*Records supplied*
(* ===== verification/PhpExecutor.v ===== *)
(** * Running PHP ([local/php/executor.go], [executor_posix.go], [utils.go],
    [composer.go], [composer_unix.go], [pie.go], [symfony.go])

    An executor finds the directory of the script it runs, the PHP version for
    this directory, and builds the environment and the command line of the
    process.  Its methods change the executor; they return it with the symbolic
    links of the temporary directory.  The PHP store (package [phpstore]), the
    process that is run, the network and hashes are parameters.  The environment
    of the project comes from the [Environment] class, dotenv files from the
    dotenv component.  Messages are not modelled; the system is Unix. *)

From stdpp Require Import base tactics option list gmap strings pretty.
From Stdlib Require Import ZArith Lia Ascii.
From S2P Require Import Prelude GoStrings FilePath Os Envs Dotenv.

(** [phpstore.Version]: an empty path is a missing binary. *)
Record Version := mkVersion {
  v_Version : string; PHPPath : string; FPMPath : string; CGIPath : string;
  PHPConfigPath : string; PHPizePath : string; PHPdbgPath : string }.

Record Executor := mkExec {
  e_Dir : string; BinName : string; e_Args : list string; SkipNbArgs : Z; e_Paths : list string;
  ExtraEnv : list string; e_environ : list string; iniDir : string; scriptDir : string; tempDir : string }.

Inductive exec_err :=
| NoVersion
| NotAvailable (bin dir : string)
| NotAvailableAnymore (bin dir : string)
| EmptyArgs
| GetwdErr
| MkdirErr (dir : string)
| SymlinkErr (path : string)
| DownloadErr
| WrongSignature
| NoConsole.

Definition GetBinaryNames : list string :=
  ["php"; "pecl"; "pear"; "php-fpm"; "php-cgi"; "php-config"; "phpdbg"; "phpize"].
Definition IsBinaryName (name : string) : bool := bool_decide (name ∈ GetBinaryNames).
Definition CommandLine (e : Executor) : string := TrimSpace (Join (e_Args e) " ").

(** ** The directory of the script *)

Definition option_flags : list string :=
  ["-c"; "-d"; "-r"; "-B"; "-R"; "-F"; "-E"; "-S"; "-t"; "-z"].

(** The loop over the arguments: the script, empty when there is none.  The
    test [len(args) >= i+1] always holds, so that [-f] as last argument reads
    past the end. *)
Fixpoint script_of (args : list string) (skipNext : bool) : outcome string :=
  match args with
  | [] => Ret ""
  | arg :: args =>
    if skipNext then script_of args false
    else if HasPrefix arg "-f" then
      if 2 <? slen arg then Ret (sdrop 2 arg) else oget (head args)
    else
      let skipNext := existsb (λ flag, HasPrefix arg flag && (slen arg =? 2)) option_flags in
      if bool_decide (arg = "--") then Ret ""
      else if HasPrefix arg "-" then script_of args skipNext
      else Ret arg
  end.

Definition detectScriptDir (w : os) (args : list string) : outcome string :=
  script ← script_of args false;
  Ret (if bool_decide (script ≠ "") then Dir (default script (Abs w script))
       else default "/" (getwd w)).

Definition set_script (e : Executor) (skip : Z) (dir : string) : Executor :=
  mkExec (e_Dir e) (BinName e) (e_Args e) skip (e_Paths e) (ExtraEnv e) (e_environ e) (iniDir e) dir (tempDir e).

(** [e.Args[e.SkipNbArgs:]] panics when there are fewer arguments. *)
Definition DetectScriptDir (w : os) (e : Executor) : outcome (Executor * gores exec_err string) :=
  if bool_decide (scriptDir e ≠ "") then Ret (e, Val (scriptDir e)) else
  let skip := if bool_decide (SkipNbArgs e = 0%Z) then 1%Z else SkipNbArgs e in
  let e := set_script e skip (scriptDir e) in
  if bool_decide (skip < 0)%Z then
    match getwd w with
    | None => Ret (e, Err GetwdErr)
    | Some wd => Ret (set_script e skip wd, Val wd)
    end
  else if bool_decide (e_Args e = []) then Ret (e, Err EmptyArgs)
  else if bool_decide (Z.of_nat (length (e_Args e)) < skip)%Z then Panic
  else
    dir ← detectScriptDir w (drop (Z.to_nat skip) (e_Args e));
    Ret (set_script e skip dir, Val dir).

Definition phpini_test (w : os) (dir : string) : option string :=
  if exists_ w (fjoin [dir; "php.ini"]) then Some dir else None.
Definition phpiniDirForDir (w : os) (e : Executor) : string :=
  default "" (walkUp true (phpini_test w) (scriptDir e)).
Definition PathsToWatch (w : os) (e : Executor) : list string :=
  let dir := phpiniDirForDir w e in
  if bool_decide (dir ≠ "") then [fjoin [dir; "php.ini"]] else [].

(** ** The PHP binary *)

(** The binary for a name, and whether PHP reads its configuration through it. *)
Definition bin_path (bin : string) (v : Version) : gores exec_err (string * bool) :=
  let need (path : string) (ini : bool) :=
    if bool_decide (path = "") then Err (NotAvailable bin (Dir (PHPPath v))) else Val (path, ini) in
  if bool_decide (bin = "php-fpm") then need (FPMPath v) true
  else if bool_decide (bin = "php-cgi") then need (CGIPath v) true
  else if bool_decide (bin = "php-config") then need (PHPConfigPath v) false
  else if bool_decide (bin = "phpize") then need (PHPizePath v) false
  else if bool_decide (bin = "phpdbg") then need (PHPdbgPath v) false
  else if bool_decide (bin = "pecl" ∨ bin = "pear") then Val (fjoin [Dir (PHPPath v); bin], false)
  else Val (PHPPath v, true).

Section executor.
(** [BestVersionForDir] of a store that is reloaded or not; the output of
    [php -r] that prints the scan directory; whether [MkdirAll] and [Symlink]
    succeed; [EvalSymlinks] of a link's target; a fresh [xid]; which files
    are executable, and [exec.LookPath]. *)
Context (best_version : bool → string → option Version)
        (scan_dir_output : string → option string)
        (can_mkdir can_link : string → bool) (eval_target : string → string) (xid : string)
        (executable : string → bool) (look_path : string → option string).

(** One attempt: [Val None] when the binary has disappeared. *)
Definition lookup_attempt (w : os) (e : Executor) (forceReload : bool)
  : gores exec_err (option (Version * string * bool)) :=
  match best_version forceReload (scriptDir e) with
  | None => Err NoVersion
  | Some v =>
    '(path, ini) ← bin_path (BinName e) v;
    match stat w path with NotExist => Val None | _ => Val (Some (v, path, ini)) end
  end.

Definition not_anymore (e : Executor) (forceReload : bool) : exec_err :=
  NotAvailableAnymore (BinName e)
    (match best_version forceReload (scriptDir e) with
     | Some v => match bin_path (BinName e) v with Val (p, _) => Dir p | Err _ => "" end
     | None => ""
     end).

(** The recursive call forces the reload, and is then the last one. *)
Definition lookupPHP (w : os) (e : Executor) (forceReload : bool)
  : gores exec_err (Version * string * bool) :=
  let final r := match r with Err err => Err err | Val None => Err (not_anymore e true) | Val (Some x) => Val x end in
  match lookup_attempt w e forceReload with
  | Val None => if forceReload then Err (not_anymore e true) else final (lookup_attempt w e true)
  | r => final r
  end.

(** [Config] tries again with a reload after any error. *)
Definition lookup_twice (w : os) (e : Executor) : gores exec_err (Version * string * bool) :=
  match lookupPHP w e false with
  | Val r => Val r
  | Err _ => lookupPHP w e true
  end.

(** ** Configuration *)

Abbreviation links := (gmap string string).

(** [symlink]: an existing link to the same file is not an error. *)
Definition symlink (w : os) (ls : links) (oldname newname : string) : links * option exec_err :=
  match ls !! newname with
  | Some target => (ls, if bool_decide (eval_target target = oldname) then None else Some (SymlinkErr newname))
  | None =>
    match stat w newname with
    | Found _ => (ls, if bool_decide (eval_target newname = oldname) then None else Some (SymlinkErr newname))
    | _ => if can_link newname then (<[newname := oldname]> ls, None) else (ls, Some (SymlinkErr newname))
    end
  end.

*Task to complete*
For the string "when", return every line of the data where it appears.

*Answer below*
(** The loop over the arguments: the script, empty when there is none.  The
(** [e.Args[e.SkipNbArgs:]] panics when there are fewer arguments. *)
(** One attempt: [Val None] when the binary has disappeared. *)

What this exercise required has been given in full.